**Work to complete**: From the entries below, please output exactly the lines starting at the one containing "range never evict: the" and ending at the one containing "(0 < capacity →", both included.

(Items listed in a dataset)
+-------+
(** X10. The constructors that take their capacity from the length of the
    range never evict: the constructed cache holds every key of the range,
    each with the value of its last occurrence, and with pairwise distinct
    keys it holds exactly the range, in order, and is full. *)
Theorem new_of_holds_every_key (range : list (Key * Value)) :
  ∃ c : Cache, new_of range = Some c ∧ wf c ∧
    capacity c = length range ∧
    contents c = list_to_map (reverse range) ∧
    (∀ p, p ∈ range → is_Some (contents c !! p.1)) ∧
    (NoDup range.*1 →
       recency c = range.*1 ∧ contents c = list_to_map range ∧
       is_full c = true).
Proof.
  destruct (insert_range_without_eviction range (new (length range)))
    as (r & Hr & Hwf & Hcap & Hcont & Hrec);
    [apply wf_new|unfold size, new; simpl; rewrite map_size_empty; lia|].
  assert (contents (state r) = list_to_map (reverse range)) as Hcont'.
  { rewrite Hcont. unfold contents, new; simpl.
    by rewrite fmap_empty, (right_id_L ∅ (∪)). }
  exists (state r). unfold new_of, new_from. rewrite Hr.
  split; [done|]. split; [done|]. split; [done|]. split; [done|]. split.
  - intros p Hp. apply elem_of_dom. rewrite Hcont', dom_list_to_map_L.
    apply elem_of_list_to_set. rewrite fmap_reverse, elem_of_reverse.
    by apply list_elem_of_fmap_2.
  - intros Hnd.
    assert (recency (state r) = range.*1) as Hrec'.
    { rewrite Hrec. by apply (foldl_touch_NoDup []). }
    split; [done|]. split.
    + rewrite Hcont'. symmetry. apply list_to_map_proper; [done|].
      symmetry. apply reverse_Permutation.
    + unfold is_full. apply bool_decide_eq_true_2. rewrite Hcap.
      destruct Hwf as [Hc _]. unfold size. rewrite (linked_size _ Hc).
      rewrite <-recency_length, Hrec'. by rewrite length_fmap.
Qed.

(** X11. Construction with an explicit capacity: with a positive capacity the
    constructor returns a well-formed cache whose recency order is the
    reference order of the range's keys; with capacity 0 it is defined for the
    empty range only. *)
Theorem new_from_follows_lru capacity (range : list (Key * Value)) :
  (0 < capacity →
     ∃ c : Cache, new_from capacity range = Some c ∧ wf c ∧
       _capacity c = capacity ∧
       recency c = lru_order capacity [] range.*1) ∧
  (new_from 0 range
   = match range with
     | [] => Some (new 0 : Cache)
     | _ :: _ => None
     end).
Proof.
  split.
  - intros Hpos.
    destruct (insert_range_step range (new capacity))
      as (r & Hr & _ & _ & Hwf & Hcap & _ & Hrec); [apply wf_new|done|].
    exists (state r). unfold new_from. by rewrite Hr.
  - destruct range as [|p range]; [done|].
    unfold new_from. simpl. unfold bind.
    by rewrite insert_full_empty.
Qed.

(** ** Equality and swap *)

(** X12. [operator==] returns true exactly when both caches hold the same
    key/value pairs in the same recency order (I5), [operator!=] exactly when
    they differ in content or in order; the comparison is reflexive, symmetric
    and transitive although it walks the left map only. *)
Theorem operator_eq_decides_content_and_order c d :
  (operator_eq c d = true ↔ contents c = contents d ∧ recency c = recency d) ∧
  (operator_ne c d = true ↔ contents c ≠ contents d ∨ recency c ≠ recency d) ∧
  operator_eq c c = true ∧
  operator_eq c d = operator_eq d c ∧
  (∀ e : Cache, operator_eq c d = true → operator_eq d e = true →
                operator_eq c e = true).
Proof.
  split; [apply operator_eq_spec|]. split; [|split; [|split]].
  - unfold operator_ne. rewrite negb_true_iff, <-not_true_iff_false.
    rewrite operator_eq_spec.
    destruct (decide (contents c = contents d)) as [Hm|Hm];
      destruct (decide (recency c = recency d)) as [Hq|Hq]; intuition.
  - by apply operator_eq_spec.
  - destruct (operator_eq c d) eqn:Hcd, (operator_eq d c) eqn:Hdc; try done.
    + apply operator_eq_spec in Hcd as [Hm Hq].
      apply not_true_iff_false in Hdc. exfalso. apply Hdc.
      by apply operator_eq_spec.
    + apply operator_eq_spec in Hdc as [Hm Hq].
      apply not_true_iff_false in Hcd. exfalso. apply Hcd.
      by apply operator_eq_spec.
  - intros e [Hm1 Hq1]%operator_eq_spec [Hm2 Hq2]%operator_eq_spec.
    apply operator_eq_spec. split; congruence.
Qed.

(** X13. [swap] exchanges content, recency order, last-accessed slot and
    capacity of two caches and leaves each statistics object where it was;
    swapping twice restores both caches, and well-formed caches stay
    well-formed. *)
Theorem swap_exchanges_all_but_statistics c d :
  operator_eq (swap c d).1 d = true ∧ operator_eq (swap c d).2 c = true ∧
  capacity (swap c d).1 = capacity d ∧ capacity (swap c d).2 = capacity c ∧
  _last_accessed (swap c d).1 = _last_accessed d ∧
  _last_accessed (swap c d).2 = _last_accessed c ∧
  _stats (swap c d).1 = _stats c ∧ _stats (swap c d).2 = _stats d ∧
  swap (swap c d).1 (swap c d).2 = (c, d) ∧
  (wf c → wf d → wf (swap c d).1 ∧ wf (swap c d).2).
Proof.
  split; [by apply operator_eq_spec|]. split; [by apply operator_eq_spec|].
  split_and!; try done; try apply wf_swap. by destruct c, d.
Qed.

(** ** Free space *)

(** X14. On a well-formed cache whose capacity fits [size_t], the unsigned
    subtraction of [space_left()] does not wrap: it returns [capacity() -
    size()], and returns 0 exactly when the cache is full. *)
Theorem space_left_counts_free_slots width c :
  wf c → (Z.of_nat (capacity c) < 2 ^ width)%Z →
  space_left width c = Z.of_nat (capacity c - size c) ∧
  (space_left width c = 0%Z ↔ is_full c = true).
Proof.
  intros [_ Hcap] Hfit. unfold space_left, capacity, is_full in *.
  assert (space_left width c = Z.of_nat (_capacity c - size c)) as Hsl.
  { unfold space_left. rewrite Z.mod_small; lia. }
  unfold space_left in Hsl. rewrite Hsl. split; [done|].
  rewrite bool_decide_eq_true. lia.
Qed.

(** ** Clearing *)

(** X15. [clear()] on any cache, well-formed or not, returns the empty cache
    of the same capacity with the same statistics object: both containers are
    empty, the slot is empty, nothing is notified and the result is
    well-formed. *)
Theorem clear_resets_any_cache c :
  clear c
  = Some (MkRun (Return tt) (with_stats (_stats c) (new (_capacity c) : Cache)) []) ∧
  wf (with_stats (_stats c) (new (_capacity c) : Cache)) ∧
  is_empty (with_stats (_stats c) (new (_capacity c) : Cache)) = true.
Proof.
  split; [done|]. split; [|done]. apply wf_with_stats, wf_new.
Qed.

(** ** Monitoring *)

(** X16. [statistics()] returns the object handed to the last [monitor], and
    throws [NotMonitoring] after [stop_monitoring]; neither call touches the
    entries. *)
Theorem monitor_then_statistics c (s : Statistics) :
  bind (monitor s) (λ _, statistics) c
  = Some (MkRun (Return s) (with_stats (Some s) c) []) ∧
  bind stop_monitoring (λ _, statistics) c
  = Some (MkRun (Throw NotMonitoring) (with_stats None c) []) ∧
  bind (monitor s) (λ _, bind stop_monitoring (λ _, get)) c
  = Some (MkRun (Return (with_stats None c)) (with_stats None c) []).
Proof. done. Qed.

(** ** What a call leaves alone *)






End Further.

(** * Further properties of the legacy class *)

Section FurtherLegacy.
Context {Key : Type} `{Countable Key}.
Context {Value : Type}.

Local Abbreviation Legacy := (@AbstractCache.AbstractCache Key _ _ Value).
Implicit Types (c : Legacy) (k key : Key).

Lemma legacy_erase_run c k (i : @Information Value) :
  AbstractCache._cache c !! k = Some i →
  order i ∈ (AbstractCache._order c).*1 →
  ∃ c', AbstractCache._erase (Some k) c = Some c' ∧
        AbstractCache.to_base c' = erased k i (AbstractCache.to_base c).
Proof.
  intros Hk Hh. unfold AbstractCache._erase. rewrite Hk.
  rewrite decide_True by done. by eexists.
Qed.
+-------+
**Result below**:
    range never evict: the constructed cache holds every key of the range,
    each with the value of its last occurrence, and with pairwise distinct
    keys it holds exactly the range, in order, and is full. *)
Theorem new_of_holds_every_key (range : list (Key * Value)) :
  ∃ c : Cache, new_of range = Some c ∧ wf c ∧
    capacity c = length range ∧
    contents c = list_to_map (reverse range) ∧
    (∀ p, p ∈ range → is_Some (contents c !! p.1)) ∧
    (NoDup range.*1 →
       recency c = range.*1 ∧ contents c = list_to_map range ∧
       is_full c = true).
Proof.
  destruct (insert_range_without_eviction range (new (length range)))
    as (r & Hr & Hwf & Hcap & Hcont & Hrec);
    [apply wf_new|unfold size, new; simpl; rewrite map_size_empty; lia|].
  assert (contents (state r) = list_to_map (reverse range)) as Hcont'.
  { rewrite Hcont. unfold contents, new; simpl.
    by rewrite fmap_empty, (right_id_L ∅ (∪)). }
  exists (state r). unfold new_of, new_from. rewrite Hr.
  split; [done|]. split; [done|]. split; [done|]. split; [done|]. split.
  - intros p Hp. apply elem_of_dom. rewrite Hcont', dom_list_to_map_L.
    apply elem_of_list_to_set. rewrite fmap_reverse, elem_of_reverse.
    by apply list_elem_of_fmap_2.
  - intros Hnd.
    assert (recency (state r) = range.*1) as Hrec'.
    { rewrite Hrec. by apply (foldl_touch_NoDup []). }
    split; [done|]. split.
    + rewrite Hcont'. symmetry. apply list_to_map_proper; [done|].
      symmetry. apply reverse_Permutation.
    + unfold is_full. apply bool_decide_eq_true_2. rewrite Hcap.
      destruct Hwf as [Hc _]. unfold size. rewrite (linked_size _ Hc).
      rewrite <-recency_length, Hrec'. by rewrite length_fmap.
Qed.

(** X11. Construction with an explicit capacity: with a positive capacity the
    constructor returns a well-formed cache whose recency order is the
    reference order of the range's keys; with capacity 0 it is defined for the
    empty range only. *)
Theorem new_from_follows_lru capacity (range : list (Key * Value)) :
  (0 < capacity →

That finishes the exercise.